# [What you have to do]
Show each line of the data below that has the string "terminal" in it.

--- Provided information Enclosed Below ---

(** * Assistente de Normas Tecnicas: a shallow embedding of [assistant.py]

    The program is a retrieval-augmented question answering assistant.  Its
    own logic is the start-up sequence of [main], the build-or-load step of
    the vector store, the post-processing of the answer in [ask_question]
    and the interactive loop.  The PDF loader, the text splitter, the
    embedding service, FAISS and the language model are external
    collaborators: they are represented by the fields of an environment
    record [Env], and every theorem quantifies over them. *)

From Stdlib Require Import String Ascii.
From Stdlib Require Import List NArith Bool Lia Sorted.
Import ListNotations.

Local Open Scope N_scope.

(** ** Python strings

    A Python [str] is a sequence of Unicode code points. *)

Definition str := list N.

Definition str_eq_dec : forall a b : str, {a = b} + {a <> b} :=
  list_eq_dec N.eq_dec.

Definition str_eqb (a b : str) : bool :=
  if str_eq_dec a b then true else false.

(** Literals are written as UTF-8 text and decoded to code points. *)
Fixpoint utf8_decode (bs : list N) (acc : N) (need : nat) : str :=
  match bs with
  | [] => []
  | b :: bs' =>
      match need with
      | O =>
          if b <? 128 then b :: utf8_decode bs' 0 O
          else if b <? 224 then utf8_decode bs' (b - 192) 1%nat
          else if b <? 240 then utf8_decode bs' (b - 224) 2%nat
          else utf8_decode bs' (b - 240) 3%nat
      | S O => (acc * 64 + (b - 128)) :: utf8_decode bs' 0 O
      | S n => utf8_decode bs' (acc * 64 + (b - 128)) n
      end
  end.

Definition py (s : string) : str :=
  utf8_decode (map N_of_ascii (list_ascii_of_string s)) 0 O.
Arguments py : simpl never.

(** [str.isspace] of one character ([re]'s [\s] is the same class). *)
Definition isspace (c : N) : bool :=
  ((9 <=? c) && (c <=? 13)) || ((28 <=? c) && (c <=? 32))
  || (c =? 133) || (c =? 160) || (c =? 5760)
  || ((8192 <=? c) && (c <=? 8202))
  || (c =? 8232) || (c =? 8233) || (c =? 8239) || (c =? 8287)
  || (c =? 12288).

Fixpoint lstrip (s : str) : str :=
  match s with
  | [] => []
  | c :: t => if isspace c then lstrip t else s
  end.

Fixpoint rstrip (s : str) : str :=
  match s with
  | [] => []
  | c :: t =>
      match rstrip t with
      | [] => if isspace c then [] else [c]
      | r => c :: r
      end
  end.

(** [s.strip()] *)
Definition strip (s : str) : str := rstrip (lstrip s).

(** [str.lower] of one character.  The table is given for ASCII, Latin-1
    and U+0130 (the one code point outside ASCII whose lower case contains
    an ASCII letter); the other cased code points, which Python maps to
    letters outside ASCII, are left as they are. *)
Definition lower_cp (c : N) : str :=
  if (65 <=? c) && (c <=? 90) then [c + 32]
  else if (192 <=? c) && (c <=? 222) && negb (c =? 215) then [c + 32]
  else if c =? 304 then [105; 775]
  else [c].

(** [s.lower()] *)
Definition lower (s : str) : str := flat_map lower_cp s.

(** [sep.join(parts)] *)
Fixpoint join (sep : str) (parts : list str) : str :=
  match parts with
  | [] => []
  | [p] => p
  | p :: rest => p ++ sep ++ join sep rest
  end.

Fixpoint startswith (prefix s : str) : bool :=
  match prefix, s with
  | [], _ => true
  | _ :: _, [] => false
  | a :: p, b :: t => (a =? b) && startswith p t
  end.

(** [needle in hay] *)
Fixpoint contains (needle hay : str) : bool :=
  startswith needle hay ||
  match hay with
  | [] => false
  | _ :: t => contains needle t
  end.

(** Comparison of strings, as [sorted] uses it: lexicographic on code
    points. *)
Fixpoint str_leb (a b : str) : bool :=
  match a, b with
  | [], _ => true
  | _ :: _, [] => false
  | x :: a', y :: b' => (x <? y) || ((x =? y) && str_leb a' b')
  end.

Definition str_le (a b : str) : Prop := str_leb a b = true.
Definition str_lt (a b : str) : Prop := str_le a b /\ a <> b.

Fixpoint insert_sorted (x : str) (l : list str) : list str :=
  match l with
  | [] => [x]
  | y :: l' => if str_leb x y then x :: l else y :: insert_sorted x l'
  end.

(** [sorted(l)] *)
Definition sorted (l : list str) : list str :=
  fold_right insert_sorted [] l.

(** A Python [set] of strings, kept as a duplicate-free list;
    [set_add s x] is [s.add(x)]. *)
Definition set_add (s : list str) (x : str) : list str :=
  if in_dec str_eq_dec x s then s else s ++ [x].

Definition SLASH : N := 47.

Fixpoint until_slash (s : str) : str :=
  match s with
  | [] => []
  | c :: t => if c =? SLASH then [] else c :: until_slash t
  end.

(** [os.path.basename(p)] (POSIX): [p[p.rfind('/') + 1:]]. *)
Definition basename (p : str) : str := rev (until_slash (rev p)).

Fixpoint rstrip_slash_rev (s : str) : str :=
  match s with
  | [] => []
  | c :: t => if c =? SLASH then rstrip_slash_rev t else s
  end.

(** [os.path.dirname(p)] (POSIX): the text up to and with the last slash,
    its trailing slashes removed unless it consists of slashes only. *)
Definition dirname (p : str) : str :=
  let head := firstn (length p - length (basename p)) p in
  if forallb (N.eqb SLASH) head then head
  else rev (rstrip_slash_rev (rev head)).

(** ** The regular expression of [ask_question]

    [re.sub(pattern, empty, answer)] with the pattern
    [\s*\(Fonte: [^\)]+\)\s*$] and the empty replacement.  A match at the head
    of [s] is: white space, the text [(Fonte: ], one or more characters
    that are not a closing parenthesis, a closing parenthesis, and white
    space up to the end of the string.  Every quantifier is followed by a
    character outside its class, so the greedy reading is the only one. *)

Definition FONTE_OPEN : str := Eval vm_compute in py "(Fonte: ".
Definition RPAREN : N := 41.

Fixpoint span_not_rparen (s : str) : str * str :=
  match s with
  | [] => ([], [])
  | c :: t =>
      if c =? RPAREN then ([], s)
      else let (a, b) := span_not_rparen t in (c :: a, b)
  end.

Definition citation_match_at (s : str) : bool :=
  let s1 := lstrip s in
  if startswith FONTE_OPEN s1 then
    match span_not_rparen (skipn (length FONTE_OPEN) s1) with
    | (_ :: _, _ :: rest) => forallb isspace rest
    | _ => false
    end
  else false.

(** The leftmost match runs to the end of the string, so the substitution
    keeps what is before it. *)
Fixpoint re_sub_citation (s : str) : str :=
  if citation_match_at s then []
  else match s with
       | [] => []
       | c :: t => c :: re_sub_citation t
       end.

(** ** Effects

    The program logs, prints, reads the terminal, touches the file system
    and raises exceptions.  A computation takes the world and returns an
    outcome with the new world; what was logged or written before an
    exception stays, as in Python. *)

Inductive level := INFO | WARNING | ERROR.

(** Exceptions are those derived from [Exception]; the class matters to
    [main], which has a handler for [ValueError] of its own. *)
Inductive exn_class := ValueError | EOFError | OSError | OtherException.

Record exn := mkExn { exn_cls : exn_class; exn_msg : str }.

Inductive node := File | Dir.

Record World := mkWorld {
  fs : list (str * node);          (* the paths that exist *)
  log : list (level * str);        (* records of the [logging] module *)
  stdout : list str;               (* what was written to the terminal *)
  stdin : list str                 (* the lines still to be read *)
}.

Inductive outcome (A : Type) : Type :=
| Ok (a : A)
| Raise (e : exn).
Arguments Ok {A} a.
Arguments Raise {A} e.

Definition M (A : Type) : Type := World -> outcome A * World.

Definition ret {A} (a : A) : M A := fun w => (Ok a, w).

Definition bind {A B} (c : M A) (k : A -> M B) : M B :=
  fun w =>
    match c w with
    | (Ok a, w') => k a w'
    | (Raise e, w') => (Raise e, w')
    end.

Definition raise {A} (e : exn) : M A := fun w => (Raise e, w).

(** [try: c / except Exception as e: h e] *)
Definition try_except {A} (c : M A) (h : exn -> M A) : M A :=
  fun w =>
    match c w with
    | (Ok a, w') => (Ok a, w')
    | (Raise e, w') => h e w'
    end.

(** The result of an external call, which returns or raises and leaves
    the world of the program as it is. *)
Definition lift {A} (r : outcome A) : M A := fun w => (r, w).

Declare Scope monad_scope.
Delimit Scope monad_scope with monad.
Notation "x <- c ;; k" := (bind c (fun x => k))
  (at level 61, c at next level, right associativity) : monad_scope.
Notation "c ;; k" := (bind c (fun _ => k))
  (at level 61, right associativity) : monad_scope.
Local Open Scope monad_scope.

--- End of Enclosed Provided information ---

# [Result for this task]
    The program logs, prints, reads the terminal, touches the file system
  stdout : list str;               (* what was written to the terminal *)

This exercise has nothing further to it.